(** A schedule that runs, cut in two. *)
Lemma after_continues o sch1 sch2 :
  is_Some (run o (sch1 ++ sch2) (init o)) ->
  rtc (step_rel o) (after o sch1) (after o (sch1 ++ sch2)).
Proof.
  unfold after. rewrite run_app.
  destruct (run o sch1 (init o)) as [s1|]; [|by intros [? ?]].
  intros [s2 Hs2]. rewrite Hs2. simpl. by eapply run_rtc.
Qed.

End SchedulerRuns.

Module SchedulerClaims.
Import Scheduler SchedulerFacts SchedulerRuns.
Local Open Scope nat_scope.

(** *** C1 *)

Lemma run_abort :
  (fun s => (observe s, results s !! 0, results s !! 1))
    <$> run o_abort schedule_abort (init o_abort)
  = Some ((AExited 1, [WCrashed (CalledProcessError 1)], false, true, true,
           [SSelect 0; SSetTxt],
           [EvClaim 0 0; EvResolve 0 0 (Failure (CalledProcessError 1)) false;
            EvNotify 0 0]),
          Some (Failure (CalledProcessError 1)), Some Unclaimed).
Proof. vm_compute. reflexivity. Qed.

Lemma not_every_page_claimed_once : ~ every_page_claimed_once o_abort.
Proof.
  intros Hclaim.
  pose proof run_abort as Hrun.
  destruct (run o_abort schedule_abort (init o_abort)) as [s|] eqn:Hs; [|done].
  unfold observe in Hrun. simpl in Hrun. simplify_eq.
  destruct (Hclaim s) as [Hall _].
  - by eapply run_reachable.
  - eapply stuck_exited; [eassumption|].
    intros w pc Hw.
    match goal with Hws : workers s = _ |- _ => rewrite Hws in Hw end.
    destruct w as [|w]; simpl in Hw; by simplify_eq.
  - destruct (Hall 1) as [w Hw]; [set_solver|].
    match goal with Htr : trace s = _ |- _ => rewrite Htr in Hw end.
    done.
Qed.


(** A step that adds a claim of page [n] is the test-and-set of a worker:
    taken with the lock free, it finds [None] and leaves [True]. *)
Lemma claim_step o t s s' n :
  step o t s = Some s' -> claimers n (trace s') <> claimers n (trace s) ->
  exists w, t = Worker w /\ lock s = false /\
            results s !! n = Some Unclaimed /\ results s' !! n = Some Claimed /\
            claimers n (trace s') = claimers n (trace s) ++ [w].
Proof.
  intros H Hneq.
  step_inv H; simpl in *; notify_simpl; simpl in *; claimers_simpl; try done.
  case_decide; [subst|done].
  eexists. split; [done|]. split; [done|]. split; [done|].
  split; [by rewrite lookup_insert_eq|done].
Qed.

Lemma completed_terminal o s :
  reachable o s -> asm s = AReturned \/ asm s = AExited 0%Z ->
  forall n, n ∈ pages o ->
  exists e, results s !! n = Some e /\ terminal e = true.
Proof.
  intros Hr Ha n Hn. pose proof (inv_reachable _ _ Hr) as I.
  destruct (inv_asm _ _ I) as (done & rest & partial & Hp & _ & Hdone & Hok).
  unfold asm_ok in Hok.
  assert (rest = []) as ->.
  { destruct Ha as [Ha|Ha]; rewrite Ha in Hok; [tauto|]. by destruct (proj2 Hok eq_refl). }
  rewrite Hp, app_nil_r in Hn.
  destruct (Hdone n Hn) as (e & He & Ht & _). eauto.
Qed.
---
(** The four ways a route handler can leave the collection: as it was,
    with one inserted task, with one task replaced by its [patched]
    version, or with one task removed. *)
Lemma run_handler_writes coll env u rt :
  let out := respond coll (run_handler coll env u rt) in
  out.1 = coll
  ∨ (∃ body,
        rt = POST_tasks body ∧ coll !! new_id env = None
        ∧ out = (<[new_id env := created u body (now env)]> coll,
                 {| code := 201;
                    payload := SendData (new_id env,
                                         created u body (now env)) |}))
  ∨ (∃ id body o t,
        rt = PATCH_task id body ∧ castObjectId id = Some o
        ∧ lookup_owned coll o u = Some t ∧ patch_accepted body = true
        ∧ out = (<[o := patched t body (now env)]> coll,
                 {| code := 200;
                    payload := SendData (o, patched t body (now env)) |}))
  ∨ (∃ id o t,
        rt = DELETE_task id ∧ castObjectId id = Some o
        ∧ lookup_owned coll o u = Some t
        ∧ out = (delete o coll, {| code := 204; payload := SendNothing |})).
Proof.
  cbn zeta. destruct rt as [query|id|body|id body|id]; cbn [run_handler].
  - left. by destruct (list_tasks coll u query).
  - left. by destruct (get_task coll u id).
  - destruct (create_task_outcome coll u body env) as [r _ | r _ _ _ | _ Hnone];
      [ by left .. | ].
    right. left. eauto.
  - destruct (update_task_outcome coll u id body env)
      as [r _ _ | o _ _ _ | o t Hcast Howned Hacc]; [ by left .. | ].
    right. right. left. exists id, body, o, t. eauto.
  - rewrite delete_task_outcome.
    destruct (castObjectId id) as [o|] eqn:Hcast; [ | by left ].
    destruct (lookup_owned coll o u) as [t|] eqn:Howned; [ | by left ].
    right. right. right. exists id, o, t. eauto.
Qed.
==
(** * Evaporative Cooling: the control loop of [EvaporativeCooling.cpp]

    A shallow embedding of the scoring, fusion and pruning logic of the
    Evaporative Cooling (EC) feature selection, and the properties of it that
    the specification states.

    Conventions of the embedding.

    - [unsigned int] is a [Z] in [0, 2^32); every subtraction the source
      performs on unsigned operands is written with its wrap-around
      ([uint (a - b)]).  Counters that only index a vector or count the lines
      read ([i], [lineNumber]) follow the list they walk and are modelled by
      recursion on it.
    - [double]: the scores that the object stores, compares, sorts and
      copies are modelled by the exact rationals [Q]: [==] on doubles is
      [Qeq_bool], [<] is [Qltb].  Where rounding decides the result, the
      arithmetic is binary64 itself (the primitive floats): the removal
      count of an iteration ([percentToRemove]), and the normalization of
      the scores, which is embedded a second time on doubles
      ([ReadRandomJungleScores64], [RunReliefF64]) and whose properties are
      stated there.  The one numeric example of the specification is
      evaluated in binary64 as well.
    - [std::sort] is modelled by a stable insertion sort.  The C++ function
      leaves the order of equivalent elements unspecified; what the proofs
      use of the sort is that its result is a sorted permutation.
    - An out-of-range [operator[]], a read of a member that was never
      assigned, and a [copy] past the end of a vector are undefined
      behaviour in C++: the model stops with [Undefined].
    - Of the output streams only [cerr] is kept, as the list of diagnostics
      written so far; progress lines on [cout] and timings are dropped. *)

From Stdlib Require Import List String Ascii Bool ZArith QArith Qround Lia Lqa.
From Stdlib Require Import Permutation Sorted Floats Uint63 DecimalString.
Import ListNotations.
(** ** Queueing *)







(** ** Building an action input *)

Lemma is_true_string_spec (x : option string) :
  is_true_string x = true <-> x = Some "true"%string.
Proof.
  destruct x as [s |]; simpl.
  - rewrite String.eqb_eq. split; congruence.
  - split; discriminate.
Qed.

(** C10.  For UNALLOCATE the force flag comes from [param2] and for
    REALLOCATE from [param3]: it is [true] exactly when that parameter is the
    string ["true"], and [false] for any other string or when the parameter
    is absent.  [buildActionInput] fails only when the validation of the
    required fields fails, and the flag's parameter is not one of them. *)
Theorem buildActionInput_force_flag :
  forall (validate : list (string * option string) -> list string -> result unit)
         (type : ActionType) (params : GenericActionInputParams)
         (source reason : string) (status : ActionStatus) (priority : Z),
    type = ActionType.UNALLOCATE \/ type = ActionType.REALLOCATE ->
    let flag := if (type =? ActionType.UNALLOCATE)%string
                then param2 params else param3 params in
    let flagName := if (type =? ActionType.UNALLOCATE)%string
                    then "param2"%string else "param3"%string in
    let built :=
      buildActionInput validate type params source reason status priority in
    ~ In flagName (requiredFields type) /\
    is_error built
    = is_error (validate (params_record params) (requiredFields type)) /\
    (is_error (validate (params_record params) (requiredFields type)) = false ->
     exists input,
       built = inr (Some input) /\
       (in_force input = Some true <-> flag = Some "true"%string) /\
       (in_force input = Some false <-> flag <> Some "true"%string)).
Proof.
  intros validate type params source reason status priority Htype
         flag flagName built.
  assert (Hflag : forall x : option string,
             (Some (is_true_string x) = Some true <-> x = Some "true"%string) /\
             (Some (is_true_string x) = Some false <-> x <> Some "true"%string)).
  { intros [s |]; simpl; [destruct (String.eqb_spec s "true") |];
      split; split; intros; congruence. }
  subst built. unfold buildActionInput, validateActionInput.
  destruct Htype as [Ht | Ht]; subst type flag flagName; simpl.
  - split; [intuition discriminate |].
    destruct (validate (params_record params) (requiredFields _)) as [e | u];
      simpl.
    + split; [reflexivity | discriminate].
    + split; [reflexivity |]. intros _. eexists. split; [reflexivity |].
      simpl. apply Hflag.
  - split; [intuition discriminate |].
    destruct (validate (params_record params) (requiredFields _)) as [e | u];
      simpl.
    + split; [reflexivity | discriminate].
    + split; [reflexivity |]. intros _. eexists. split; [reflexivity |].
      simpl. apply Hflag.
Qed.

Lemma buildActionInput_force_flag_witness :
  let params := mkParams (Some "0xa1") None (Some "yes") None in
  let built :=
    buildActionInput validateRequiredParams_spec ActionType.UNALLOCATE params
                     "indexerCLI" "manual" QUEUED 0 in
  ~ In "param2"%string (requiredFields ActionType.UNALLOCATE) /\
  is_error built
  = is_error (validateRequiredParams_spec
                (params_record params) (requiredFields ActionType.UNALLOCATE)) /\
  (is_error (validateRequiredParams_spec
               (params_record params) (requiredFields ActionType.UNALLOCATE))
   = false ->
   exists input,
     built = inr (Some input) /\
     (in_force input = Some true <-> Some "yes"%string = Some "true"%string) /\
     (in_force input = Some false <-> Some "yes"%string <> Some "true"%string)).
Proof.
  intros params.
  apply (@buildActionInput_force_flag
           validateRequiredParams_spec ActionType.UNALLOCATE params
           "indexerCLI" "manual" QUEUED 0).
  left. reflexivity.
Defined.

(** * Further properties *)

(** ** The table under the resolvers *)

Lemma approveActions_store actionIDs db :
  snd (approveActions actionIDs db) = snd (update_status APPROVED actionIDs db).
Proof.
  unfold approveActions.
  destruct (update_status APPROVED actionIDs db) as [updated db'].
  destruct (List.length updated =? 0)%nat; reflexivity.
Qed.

Exercise brief
In the material above, find the line containing "is_Some (run o (sch1 ++ sch2) (init o)) ->" and the line containing "exists w, t = Worker w /\ lock s = false /\", then write out exactly those two lines and every line between them, and nothing more.

Answer area
  is_Some (run o (sch1 ++ sch2) (init o)) ->
  rtc (step_rel o) (after o sch1) (after o (sch1 ++ sch2)).
Proof.
  unfold after. rewrite run_app.
  destruct (run o sch1 (init o)) as [s1|]; [|by intros [? ?]].
  intros [s2 Hs2]. rewrite Hs2. simpl. by eapply run_rtc.
Qed.

End SchedulerRuns.

Module SchedulerClaims.
Import Scheduler SchedulerFacts SchedulerRuns.
Local Open Scope nat_scope.

(** *** C1 *)

Lemma run_abort :
  (fun s => (observe s, results s !! 0, results s !! 1))
    <$> run o_abort schedule_abort (init o_abort)
  = Some ((AExited 1, [WCrashed (CalledProcessError 1)], false, true, true,
           [SSelect 0; SSetTxt],
           [EvClaim 0 0; EvResolve 0 0 (Failure (CalledProcessError 1)) false;
            EvNotify 0 0]),
          Some (Failure (CalledProcessError 1)), Some Unclaimed).
Proof. vm_compute. reflexivity. Qed.

Lemma not_every_page_claimed_once : ~ every_page_claimed_once o_abort.
Proof.
  intros Hclaim.
  pose proof run_abort as Hrun.
  destruct (run o_abort schedule_abort (init o_abort)) as [s|] eqn:Hs; [|done].
  unfold observe in Hrun. simpl in Hrun. simplify_eq.
  destruct (Hclaim s) as [Hall _].
  - by eapply run_reachable.
  - eapply stuck_exited; [eassumption|].
    intros w pc Hw.
    match goal with Hws : workers s = _ |- _ => rewrite Hws in Hw end.
    destruct w as [|w]; simpl in Hw; by simplify_eq.
  - destruct (Hall 1) as [w Hw]; [set_solver|].
    match goal with Htr : trace s = _ |- _ => rewrite Htr in Hw end.
    done.
Qed.


(** A step that adds a claim of page [n] is the test-and-set of a worker:
    taken with the lock free, it finds [None] and leaves [True]. *)
Lemma claim_step o t s s' n :
  step o t s = Some s' -> claimers n (trace s') <> claimers n (trace s) ->
  exists w, t = Worker w /\ lock s = false /\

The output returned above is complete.